项目名称： 针对DNA甲基转移酶1的药物发现与化学干预研究

项目编号： No.21472208

项目类型： 面上项目

立项/批准年度： 2015

项目学科： 环境科学、安全科学

项目作者： 罗成

作者单位： 中国科学院上海药物研究所

项目金额： 86万元

中文摘要： DNA甲基转移酶（DNMTs）家族负责催化和维持DNA甲基化，其亚型DNMT1的表达异常与多种肿瘤的发生发展密切相关。因此，DNMT1成为一个热门的抗肿瘤新靶点。然而，现有DNMT1抑制剂体内半衰期短、毒副作用大、选择性不佳。本研究将基于已建立的抑制剂筛选与评价平台和已获新型DNMT1特异抑制剂，结合已建立的甲基化酶筛选平台，运用构效关系研究、靶向集中组合库等分子设计、结构优化和ADME/Tox预测等手段，加速设计并获得全新、类药性好的DNMT1特异性抑制剂。进一步，以发现的抑制剂为探针，围绕相关DNMT1靶标蛋白的结构与功能关系，设计、发现新型新先导化合物，在分子、细胞和动物水平进一步研究其作用机制，为靶向DNMT1，针对结肠癌等多种肿瘤的治疗提供新的药物先导结构，为开发具有自主知识产权的创新药物奠定基础。本研究将获得成药性高的先导化合物2～5个，发表SCI论文5篇以上，申请专利2项。

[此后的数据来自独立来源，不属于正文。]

(** C8, amended.  [saveToStorage] writes, under the one key
    ["rabbitholeState"] and touching no other key, an object with exactly the
    four fields [followingMusician], [playedSongs] (as an array),
    [currentSongSlug] and [followMode].  A state constructed afterwards has
    the saved [playedSongs], and the saved [followMode] (["same"] if the saved
    one was falsy); its [followingMusician] and [currentSongSlug] are [null]
    and its history and queue are empty: those two saved fields are handed
    back in the value [loadFromStorage] returns, and are not put into the
    state. *)
Theorem persistence_round_trip (w : World) :
  let saved := saveToStorage w in
  let fresh := construct (localStorage saved) in
  localStorage saved !! storageKey = Some (toSave (state w))
  /\ (forall k, k <> storageKey -> localStorage saved !! k = localStorage w !! k)
  /\ toSave (state w)
     = VObj [ ("followingMusician", opt_str (followingMusician (state w)));
              ("playedSongs", VArr (map VStr (elements (playedSongs (state w)))));
              ("currentSongSlug", opt_str (currentSongSlug (state w)));
              ("followMode", followMode (state w)) ]
  /\ playedSongs (state fresh) = playedSongs (state w)
  /\ followMode (state fresh)
     = (if truthy (followMode (state w)) then followMode (state w) else VStr "same")
  /\ followingMusician (state fresh) = None
  /\ currentSongSlug (state fresh) = None
  /\ history (state fresh) = []
  /\ nextSong (state fresh) = None
  /\ queue (state fresh) = []
  /\ snd (loadFromStorage {| state := initialState;
                             localStorage := localStorage saved;
                             events := [] |})
     = toSave (state w).
Proof.
  cbv zeta. unfold construct. rewrite load_after_save.
  split; [apply lookup_insert_eq|].
  split; [intros k Hk; now apply lookup_insert_ne|].
  repeat split.
Qed.

(** ** More about sorting: order of the result, and filtering *)

Section SortOrder.
Context {A : Type} (after : A -> A -> bool) (ok : A -> Prop).
Hypothesis after_asym :
  forall a b, ok a -> ok b -> after a b = true -> after b a = false.
Hypothesis before_trans :
  forall a b c, ok a -> ok b -> ok c ->
                after a b = false -> after b c = false -> after a c = false.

中文关键词： DNA甲基转移酶I；药物设计；作用机理；先导化合物；表观遗传肿瘤学

英文摘要： DNA methylation is catalyzed and maintained by DNA methyltransferases (DNMTs). DNMT1 is one important enzyme of DNMTs and plays an important role in cancer initiation and progression, thus it has been proved to be attractive targets in cancer chemotherapy. A number of DNMTs inhibitors have been reported but most of them are instable and have toxic side-effects and suffer from the lack of specificity. We have already established multiple compound screening and evaluation platforms targeting DNMT1 and other methyltranferases. By using these platforms, we have already obtained novel and selective DNMT1 inhibitors. In this project, based on the above conditions, we will combine structure-activity relationship analysis, rational combinatorial library design, structure optimization and ADME/Tox prediction to accelerate design and obtain a series of novel selective DNMT1 leading compounds with high inhibitory potency and drug-likeness. Then, we will employ the newly developed DNMT1 compound as a chemical probe and combine with the DNMT1 structure-function relationship to discovery and design novel DNMT1 leading compounds, and then to explore the mechanism in enzyme, cancer cells and animal models. Finally, all of this studies will provide us new structural clues to develop more powerful DNMT1 inhibitors for colon cancer and leukemia therapy. Moreover, our work will lay the foundation for further development of innovative drugs with proprietary intellectual property rights. In the present study, we are anticipating to obtain 2-5 types of drug-like DNMT1 lead compounds. Meanwhile, more than 5 papers will be published on the SCI journals and 2 patents will be applied for the DNMT1 compounds.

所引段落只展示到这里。